Civilization's Last Outpost

The anyule incitement is upon us. In various hamlets from sea to shining sea, we are once again treated to the spectacle of Concerned Citizens bringing legal action against their civic authorities to eliminate all shreds of reference to the Christian holiday from public areas, citing the dubious ground that the State should do nothing in support of any religion. My guess is that if all such public displays concentrated on Santa Claus, evergreen trees, and endless strings of colorful lights, most such legal actions would have no legs to stand on, and we'd all get suitable public festivities. Then I suppose Christians would object to their religious event being subsumed under rank commercialism and pagan ritual. Syndicated columnist John Leo tackled this subject recently, and after ticking off a series of wonderfully narrow-minded instances of objections to the season, wound up in Florida, where, he says, "an elementary school concert included songs about Hanukkah and Kwanzaa but offered not a single note of Christmas music." To Leo, this suggested that the Forces of Evil (that is, what he calls "the anti-Christmas" movement) were picking on Christianity. Nope; sorry. Last I heard, neither Hanukkah nor Kwanzaa are, strictly speaking, religious events; Christmas, on the other hand, is.
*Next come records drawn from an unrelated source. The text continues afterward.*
(* ===== verification/HistoryForward.v ===== *)
(** * The conversation log: forward reading, the invariant *)
From Stdlib Require Import Ascii String ZArith Lia.
From stdpp Require Import prelude gmap strings list sorting.
From S2P Require Import Prelude Utf8 Strconv Conversations History HistoryProps HistoryAppend HistoryRead HistoryLookup.
From S2P Require Import HistoryLookupInv.

Module HistoryForward.
Import Utf8 Strconv History HistoryProps HistoryAppend HistoryRead HistoryLookup HistoryLookupInv.

Local Open Scope Z_scope.
Local Open Scope pyry_scope.

(** ** Stretches of a sorted log *)

(** The entries after [a] up to [b]. *)
Definition between (a b : Z) (l : list Entry) : list Entry := filter (fun e => a < ID e <= b) l.

Lemma between_app a b l1 l2 : between a b (l1 ++ l2) = between a b l1 ++ between a b l2.
Proof. apply filter_app. Qed.

Lemma between_none a b l : (forall e, e ∈ l -> ID e <= a \/ b < ID e) -> between a b l = [].
Proof.
  intros H. unfold between. induction l as [|e l IH]; [done|]. rewrite filter_cons_False.
  - apply IH. intros e' He'. apply H. by right.
  - specialize (H e ltac:(by left)). lia.
Qed.

Lemma between_cons_in a b e l : a < ID e <= b -> between a b (e :: l) = e :: between a b l.
Proof. intros H. unfold between. by rewrite filter_cons_True. Qed.

Lemma between_cons_out a b e l : ~ (a < ID e <= b) -> between a b (e :: l) = between a b l.
Proof. intros H. unfold between. by rewrite filter_cons_False. Qed.

Lemma between_split a m b l :
  sorted_ids (ID <$> l) -> a <= m <= b -> between a b l = between a m l ++ between m b l.
Proof.
  intros Hs Hm. induction l as [|e l IH]; [done|]. rewrite fmap_cons in Hs. apply StronglySorted_inv in Hs as [Hs Hf].
  rewrite Forall_forall in Hf. specialize (IH Hs). destruct (decide (a < ID e <= b)) as [Hin|Hout].
  - rewrite between_cons_in, IH by done. destruct (decide (ID e <= m)) as [Hle|Hgt].
    + rewrite (between_cons_in a m), (between_cons_out m b) by lia. done.
    + rewrite (between_cons_out a m), (between_cons_in m b) by lia. rewrite (between_none a m l); [done|].
      intros e' He'. specialize (Hf (ID e') ltac:(by apply list_elem_of_fmap_2)). lia.
  - rewrite !between_cons_out by lia. done.
Qed.

Lemma wanted_between a b es :
  sorted_ids ((ID ∘ se_entry) <$> es) -> wanted a b es = between a b (se_entry <$> es).
Proof.
  intros Hs. induction es as [|e es IH]; [done|]. rewrite fmap_cons in Hs. apply StronglySorted_inv in Hs as [Hs Hf].
  cbn [wanted]. rewrite fmap_cons. destruct (Z.leb_spec (ID (se_entry e)) a); [rewrite between_cons_out by lia; by apply IH|].
  destruct (Z.ltb_spec b (ID (se_entry e))).
  - rewrite between_cons_out by lia. symmetry. apply between_none. intros e' (x & -> & Hx)%list_elem_of_fmap.
    rewrite Forall_forall in Hf. specialize (Hf (ID (se_entry x)) ltac:(apply list_elem_of_fmap; by exists x)). cbn in Hf. lia.
  - rewrite between_cons_in by lia. f_equal. by apply IH.
Qed.

(** ** Chunks *)

Lemma chunks_spec fuel n l :
  (0 < n)%nat -> (length l <= fuel)%nat -> concat (chunks fuel n l) = l /\ Forall (fun c => c <> [] /\ length c <= n)%nat (chunks fuel n l).
Proof.
  intros Hn. revert l. induction fuel as [|fuel IH]; intros l Hl; [destruct l; [done|cbn in Hl; lia]|].
  destruct l as [|e l]; [done|]. destruct n as [|n]; [lia|]. cbn [chunks take drop concat].
  destruct (IH (drop n l)) as [H1 H2]; [rewrite length_drop; cbn in Hl; lia|]. split.
  - change (S n) with (S n). cbn [chunks]. rewrite H1. cbn. by rewrite take_drop.
  - constructor; [|done]. split; [done|]. cbn. rewrite length_take. lia.
Qed.

(** Delivering some of the chunks moves the position to the last of them. *)
Lemma deliver_spec answers k cs r r' out err :
  Forall (fun c => c <> []) cs -> deliver answers k cs r = (r', out, err) ->
  exists rest, cs = out ++ rest /\ (err = None -> rest = [])
    /\ r' = set_after (from_option ID (fr_afterID r) (last (concat out))) r
    /\ ((forall j, answers j = (false, true)) -> err = None)
    /\ (err = None \/ err = Some WCancelled \/ err = Some WConsume).
Proof.
  revert k r r' out err. induction cs as [|c cs IH]; intros k r r' out err Hne; cbn [deliver].
  { intros [= <- <- <-]. exists []. repeat split; try done; [by destruct r|by left]. }
  apply Forall_cons in Hne as [Hc Hne].
  destruct (answers k).1 eqn:H1.
  { intros [= <- <- <-]. exists (c :: cs). repeat split; try done; [by destruct r| |by right; left].
    intros Ha. by rewrite Ha in H1. }
  destruct (answers k).2 eqn:H2; cbn [negb].
  2: { intros [= <- <- <-]. exists (c :: cs). repeat split; try done; [by destruct r| |by right; right].
       intros Ha. by rewrite Ha in H2. }
  destruct (deliver answers (S k) cs _) as [[r1 out1] err1] eqn:Hd. intros [= <- <- <-].
  destruct (IH _ _ _ _ _ Hne Hd) as (rest & -> & Hn & -> & Hok & Herr). exists rest. split; [done|]. split; [done|].
  split; [|done]. cbn [concat]. rewrite last_app. destruct (last (concat out1)) as [e|]; [done|]. cbn.
  destruct (last c) as [e|] eqn:Hl; [done|]. by apply last_None in Hl.
Qed.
            Elsewhere, in the same spirit, they've invented a new word for it. Frank Costanza introduced "a Festivus for the rest of us" in 1997 on "Seinfeld," but, not content with this, the ultimate secularization of the seasonal celebration, the more fervent among us have concocted a new portmanteau word that includes just about everything one might love about the holidays in a wish for a Happy Chrismahanukwanzakah. Meanwhile, at www.Chrismukkah.com, Ron Gompertz who is Jewish, and his wife Michelle, daughter of a Protestant minister, combine their holidays under Chrismukkah, "a sort of great umbrella name for describing the chaos and whimsy and excitement that goes on during the month of December." Chrismukkah began December 7, Pearl Harbor Day, and persists for an 18-day observance that coincides neatly with the most desperate weeks of the traditional Yuletide shopping season. Chrismahanukwanzakah fell on December 13, which, this year, came on a Monday. We like the idea of celebrating chaos and whimsy and excitement, and we admit that Happy Chrismahanukwanzakah has a nice rhythmic sound to it, but now we don't know whether to decorate the tree or to light nine candles or seven. Paralyzed with indecision, we'll probably just tip an eggnog or two. With egg on our face, then, we hope you'll continue as unabated as ever and enjoy in all directions as you do. That's what we intend to do here at R&R online.